— What you need to do —
Copy every record below exactly as it appears.

==== Data records ====

(* ===== verification/Transaction.v ===== *)
(** * Transactions

    libethcore/TransactionBase.h, TransactionBase.cpp and libethereum/Transaction.h, Transaction.cpp:
    the fields of a transaction, its three RLP formats with their writers and readers, the sender
    recovered from the signature, the gas mined by proof of work, and the base cost.

    A constructor that reads RLP assigns the members one after the other and may throw in between;
    it runs in a monad whose state, the object under construction and the RLP reader with its cache,
    survives a throw.  [sha3] and [recover] (the public key of a signature, as bytes) are parameters.
    The cached hash and the logging are not modelled. *)

From S2P Require Import Prelude CommonData Rlp EVMSchedule ChainParams.
From Stdlib Require Import ZArith Lia Bool.
From stdpp Require Import base list gmap.
Open Scope Z_scope.

(** ** Data *)

Inductive TxKind := NullTransaction | ContractCreation | MessageCall | Invalid.
Inductive TransactionType := Legacy | Type1 | Type2.
#[export] Instance TxKind_dec : EqDecision TxKind.
Proof. solve_decision. Defined.
#[export] Instance TransactionType_dec : EqDecision TransactionType.
Proof. solve_decision. Defined.
Record SignatureStruct := mkSignature { sig_r : Z; sig_s : Z; sig_v : Z }.
Inductive CheckTransaction := CheckNone | CheckCheap | CheckEverything.

Record Transaction := mkTransaction {
  t_type : TxKind; t_txType : TransactionType; t_nonce : Z; t_value : Z; t_gasPrice : Z; t_gas : Z;
  t_data : list Z; t_rawData : list Z; t_accessList : list (list Z); t_maxPriorityFeePerGas : Z;
  t_maxFeePerGas : Z; t_chainId : option Z; t_vrs : option SignatureStruct; t_sender : option Z;
  t_receiveAddress : Z; t_externalGasIsChecked : bool; t_externalGas : option Z }.
#[export] Instance Transaction_expand : Expandable Transaction := fun t => mkTransaction
  (t_type t) (t_txType t) (t_nonce t) (t_value t) (t_gasPrice t) (t_gas t) (t_data t) (t_rawData t)
  (t_accessList t) (t_maxPriorityFeePerGas t) (t_maxFeePerGas t) (t_chainId t) (t_vrs t) (t_sender t)
  (t_receiveAddress t) (t_externalGasIsChecked t) (t_externalGas t).
Definition nullTransaction : Transaction :=
  mkTransaction NullTransaction Legacy 0 0 0 0 [] [] [] 0 0 None None None 0 false None.

Inductive TxError :=
| InvalidTransactionFormat | InvalidSignature | TransactionIsUnsigned | TxRLP (e : RLPError)
| ExternalGasException.

Definition isInvalid (t : Transaction) : bool := bool_decide (t_type t = Invalid).
Definition isCreation (t : Transaction) : bool := bool_decide (t_type t = ContractCreation).
(** [explicit operator bool] *)
Definition tx_nonnull (t : Transaction) : bool := negb (bool_decide (t_type t = NullTransaction)) && negb (isInvalid t).
Definition hasSignature (t : Transaction) : bool := bool_decide (is_Some (t_vrs t)).
Definition isZeroSignature (r s : Z) : bool := (r =? 0) && (s =? 0).
Definition hasZeroSignature (t : Transaction) : bool :=
  match t_vrs t with Some g => isZeroSignature (sig_r g) (sig_s g) | None => false end.
Definition isReplayProtected (t : Transaction) : bool := bool_decide (is_Some (t_chainId t)).

Definition c_secp256k1n : Z := 115792089237316195423570985008687907852837564279074904382605163141518161494337.
Definition sig_isValid (g : SignatureStruct) : bool :=
  (sig_v g <=? 1) && (sig_r g >? 0) && (sig_s g >? 0) && (sig_r g <? c_secp256k1n) && (sig_s g <? c_secp256k1n).

Definition checkLowS (t : Transaction) : result TxError unit :=
  match t_vrs t with
  | None => Err TransactionIsUnsigned
  | Some g => if sig_s g >? c_secp256k1n / 2 then Err InvalidSignature else Ok tt
  end.
Definition checkChainId (t : Transaction) (chainId : Z) (disableChainIdCheck : bool) : result TxError unit :=
  if negb disableChainIdCheck && negb (isReplayProtected t) then Err InvalidTransactionFormat
  else match t_chainId t with
       | Some c => if c =? chainId then Ok tt else Err InvalidSignature
       | None => Ok tt
       end.

(** ** Writing *)

Definition MAX_ACCESS_LIST_COUNT : Z := 16.
Definition addressBytes (a : Z) : list Z := toBigEndian 20 a.
Definition wRLP {A} (r : result RLPError A) : result TxError A := match r with Ok a => Ok a | Err e => Err (TxRLP e) end.

(** [_s << a << b ...], one after the other. *)
Fixpoint appendInts (s : RLPStream) (l : list Z) : result TxError RLPStream :=
  match l with [] => Ok s | i :: l' => let? s' := wRLP (appendInt s i) in appendInts s' l' end.
Definition streamTo (t : Transaction) (s : RLPStream) : result TxError RLPStream :=
  wRLP (append s (if bool_decide (t_type t = MessageCall) then addressBytes (t_receiveAddress t) else []) false).
(** [_s << accessListToRLPs( m_accessList )] *)
Definition streamAccessList (s : RLPStream) (l : list (list Z)) : result TxError RLPStream :=
  let? s1 := wRLP (appendList s (lenZ l)) in
  rfold (fun s bs => let? r := wRLP (RLP_ctor bs VeryStrict) in wRLP (appendRaw s r 1)) s1 l.

Definition streamLegacyTransaction (t : Transaction) (sig forEip155hash : bool) : result TxError RLPStream :=
  let? s0 := wRLP (appendList emptyStream ((if sig || forEip155hash then 3 else 0) + 6)) in
  let? s1 := appendInts s0 [t_nonce t; t_gasPrice t; t_gas t] in
  let? s2 := streamTo t s1 in
  let? s3 := appendInts s2 [t_value t] in
  let? s4 := wRLP (append s3 (t_data t) false) in
  if sig then
    match t_vrs t with
    | None => Err TransactionIsUnsigned
    | Some g =>
        let v := if hasZeroSignature t then default 0 (t_chainId t)
                 else u64 (sig_v g + match t_chainId t with Some c => u64 (c * 2 + 35) | None => 27 end) in
        appendInts s4 [v; sig_r g; sig_s g]
    end
  else if forEip155hash then appendInts s4 [default 0 (t_chainId t); 0; 0] else Ok s4.

(** Without a signature the source dereferences an empty optional here. *)
Definition streamSig (t : Transaction) (sig : bool) (s : RLPStream) : result TxError RLPStream :=
  if sig then
    match t_vrs t with None => Err TransactionIsUnsigned | Some g => appendInts s [sig_v g; sig_r g; sig_s g] end
  else Ok s.
Definition streamType1Transaction (t : Transaction) (sig : bool) : result TxError RLPStream :=
  let? s0 := wRLP (appendList emptyStream ((if sig then 3 else 0) + 8)) in
  match t_chainId t with
  | None => Err InvalidTransactionFormat
  | Some c =>
      let? s1 := appendInts s0 [c; t_nonce t; t_gasPrice t; t_gas t] in
      let? s2 := streamTo t s1 in
      let? s3 := appendInts s2 [t_value t] in
      let? s4 := wRLP (append s3 (t_data t) false) in
      let? s5 := streamAccessList s4 (t_accessList t) in
      streamSig t sig s5
  end.
Definition streamType2Transaction (t : Transaction) (sig : bool) : result TxError RLPStream :=
  let? s0 := wRLP (appendList emptyStream ((if sig then 3 else 0) + 9)) in
  match t_chainId t with
  | None => Err InvalidTransactionFormat
  | Some c =>
      let? s1 := appendInts s0 [c; t_nonce t; t_maxPriorityFeePerGas t; t_maxFeePerGas t; t_gas t] in
      let? s2 := streamTo t s1 in
      let? s3 := appendInts s2 [t_value t] in
      let? s4 := wRLP (append s3 (t_data t) false) in
      let? s5 := streamAccessList s4 (t_accessList t) in
      streamSig t sig s5
  end.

====

— Task response —
(* ===== verification/Transaction.v ===== *)
(** * Transactions

    libethcore/TransactionBase.h, TransactionBase.cpp and libethereum/Transaction.h, Transaction.cpp:
    the fields of a transaction, its three RLP formats with their writers and readers, the sender
    recovered from the signature, the gas mined by proof of work, and the base cost.

    A constructor that reads RLP assigns the members one after the other and may throw in between;
    it runs in a monad whose state, the object under construction and the RLP reader with its cache,
    survives a throw.  [sha3] and [recover] (the public key of a signature, as bytes) are parameters.
    The cached hash and the logging are not modelled. *)

From S2P Require Import Prelude CommonData Rlp EVMSchedule ChainParams.
From Stdlib Require Import ZArith Lia Bool.
From stdpp Require Import base list gmap.
Open Scope Z_scope.

(** ** Data *)

Inductive TxKind := NullTransaction | ContractCreation | MessageCall | Invalid.
Inductive TransactionType := Legacy | Type1 | Type2.
#[export] Instance TxKind_dec : EqDecision TxKind.
Proof. solve_decision. Defined.
#[export] Instance TransactionType_dec : EqDecision TransactionType.
Proof. solve_decision. Defined.
Record SignatureStruct := mkSignature { sig_r : Z; sig_s : Z; sig_v : Z }.
Inductive CheckTransaction := CheckNone | CheckCheap | CheckEverything.

Record Transaction := mkTransaction {
  t_type : TxKind; t_txType : TransactionType; t_nonce : Z; t_value : Z; t_gasPrice : Z; t_gas : Z;
  t_data : list Z; t_rawData : list Z; t_accessList : list (list Z); t_maxPriorityFeePerGas : Z;
  t_maxFeePerGas : Z; t_chainId : option Z; t_vrs : option SignatureStruct; t_sender : option Z;
  t_receiveAddress : Z; t_externalGasIsChecked : bool; t_externalGas : option Z }.
#[export] Instance Transaction_expand : Expandable Transaction := fun t => mkTransaction
  (t_type t) (t_txType t) (t_nonce t) (t_value t) (t_gasPrice t) (t_gas t) (t_data t) (t_rawData t)
  (t_accessList t) (t_maxPriorityFeePerGas t) (t_maxFeePerGas t) (t_chainId t) (t_vrs t) (t_sender t)
  (t_receiveAddress t) (t_externalGasIsChecked t) (t_externalGas t).
Definition nullTransaction : Transaction :=
  mkTransaction NullTransaction Legacy 0 0 0 0 [] [] [] 0 0 None None None 0 false None.

Inductive TxError :=
| InvalidTransactionFormat | InvalidSignature | TransactionIsUnsigned | TxRLP (e : RLPError)
| ExternalGasException.

Definition isInvalid (t : Transaction) : bool := bool_decide (t_type t = Invalid).
Definition isCreation (t : Transaction) : bool := bool_decide (t_type t = ContractCreation).
(** [explicit operator bool] *)
Definition tx_nonnull (t : Transaction) : bool := negb (bool_decide (t_type t = NullTransaction)) && negb (isInvalid t).
Definition hasSignature (t : Transaction) : bool := bool_decide (is_Some (t_vrs t)).
Definition isZeroSignature (r s : Z) : bool := (r =? 0) && (s =? 0).
Definition hasZeroSignature (t : Transaction) : bool :=
  match t_vrs t with Some g => isZeroSignature (sig_r g) (sig_s g) | None => false end.
Definition isReplayProtected (t : Transaction) : bool := bool_decide (is_Some (t_chainId t)).

Definition c_secp256k1n : Z := 115792089237316195423570985008687907852837564279074904382605163141518161494337.
Definition sig_isValid (g : SignatureStruct) : bool :=
  (sig_v g <=? 1) && (sig_r g >? 0) && (sig_s g >? 0) && (sig_r g <? c_secp256k1n) && (sig_s g <? c_secp256k1n).

Definition checkLowS (t : Transaction) : result TxError unit :=
  match t_vrs t with
  | None => Err TransactionIsUnsigned
  | Some g => if sig_s g >? c_secp256k1n / 2 then Err InvalidSignature else Ok tt
  end.
Definition checkChainId (t : Transaction) (chainId : Z) (disableChainIdCheck : bool) : result TxError unit :=
  if negb disableChainIdCheck && negb (isReplayProtected t) then Err InvalidTransactionFormat
  else match t_chainId t with
       | Some c => if c =? chainId then Ok tt else Err InvalidSignature
       | None => Ok tt
       end.

(** ** Writing *)

Definition MAX_ACCESS_LIST_COUNT : Z := 16.
Definition addressBytes (a : Z) : list Z := toBigEndian 20 a.
Definition wRLP {A} (r : result RLPError A) : result TxError A := match r with Ok a => Ok a | Err e => Err (TxRLP e) end.

(** [_s << a << b ...], one after the other. *)
Fixpoint appendInts (s : RLPStream) (l : list Z) : result TxError RLPStream :=
  match l with [] => Ok s | i :: l' => let? s' := wRLP (appendInt s i) in appendInts s' l' end.
Definition streamTo (t : Transaction) (s : RLPStream) : result TxError RLPStream :=
  wRLP (append s (if bool_decide (t_type t = MessageCall) then addressBytes (t_receiveAddress t) else []) false).
(** [_s << accessListToRLPs( m_accessList )] *)
Definition streamAccessList (s : RLPStream) (l : list (list Z)) : result TxError RLPStream :=
  let? s1 := wRLP (appendList s (lenZ l)) in
  rfold (fun s bs => let? r := wRLP (RLP_ctor bs VeryStrict) in wRLP (appendRaw s r 1)) s1 l.

Definition streamLegacyTransaction (t : Transaction) (sig forEip155hash : bool) : result TxError RLPStream :=
  let? s0 := wRLP (appendList emptyStream ((if sig || forEip155hash then 3 else 0) + 6)) in
  let? s1 := appendInts s0 [t_nonce t; t_gasPrice t; t_gas t] in
  let? s2 := streamTo t s1 in
  let? s3 := appendInts s2 [t_value t] in
  let? s4 := wRLP (append s3 (t_data t) false) in
  if sig then
    match t_vrs t with
    | None => Err TransactionIsUnsigned
    | Some g =>
        let v := if hasZeroSignature t then default 0 (t_chainId t)
                 else u64 (sig_v g + match t_chainId t with Some c => u64 (c * 2 + 35) | None => 27 end) in
        appendInts s4 [v; sig_r g; sig_s g]
    end
  else if forEip155hash then appendInts s4 [default 0 (t_chainId t); 0; 0] else Ok s4.

(** Without a signature the source dereferences an empty optional here. *)
Definition streamSig (t : Transaction) (sig : bool) (s : RLPStream) : result TxError RLPStream :=
  if sig then
    match t_vrs t with None => Err TransactionIsUnsigned | Some g => appendInts s [sig_v g; sig_r g; sig_s g] end
  else Ok s.
Definition streamType1Transaction (t : Transaction) (sig : bool) : result TxError RLPStream :=
  let? s0 := wRLP (appendList emptyStream ((if sig then 3 else 0) + 8)) in
  match t_chainId t with
  | None => Err InvalidTransactionFormat
  | Some c =>
      let? s1 := appendInts s0 [c; t_nonce t; t_gasPrice t; t_gas t] in
      let? s2 := streamTo t s1 in
      let? s3 := appendInts s2 [t_value t] in
      let? s4 := wRLP (append s3 (t_data t) false) in
      let? s5 := streamAccessList s4 (t_accessList t) in
      streamSig t sig s5
  end.
Definition streamType2Transaction (t : Transaction) (sig : bool) : result TxError RLPStream :=
  let? s0 := wRLP (appendList emptyStream ((if sig then 3 else 0) + 9)) in
  match t_chainId t with
  | None => Err InvalidTransactionFormat
  | Some c =>
      let? s1 := appendInts s0 [c; t_nonce t; t_maxPriorityFeePerGas t; t_maxFeePerGas t; t_gas t] in
      let? s2 := streamTo t s1 in
      let? s3 := appendInts s2 [t_value t] in
      let? s4 := wRLP (append s3 (t_data t) false) in
      let? s5 := streamAccessList s4 (t_accessList t) in
      streamSig t sig s5
  end.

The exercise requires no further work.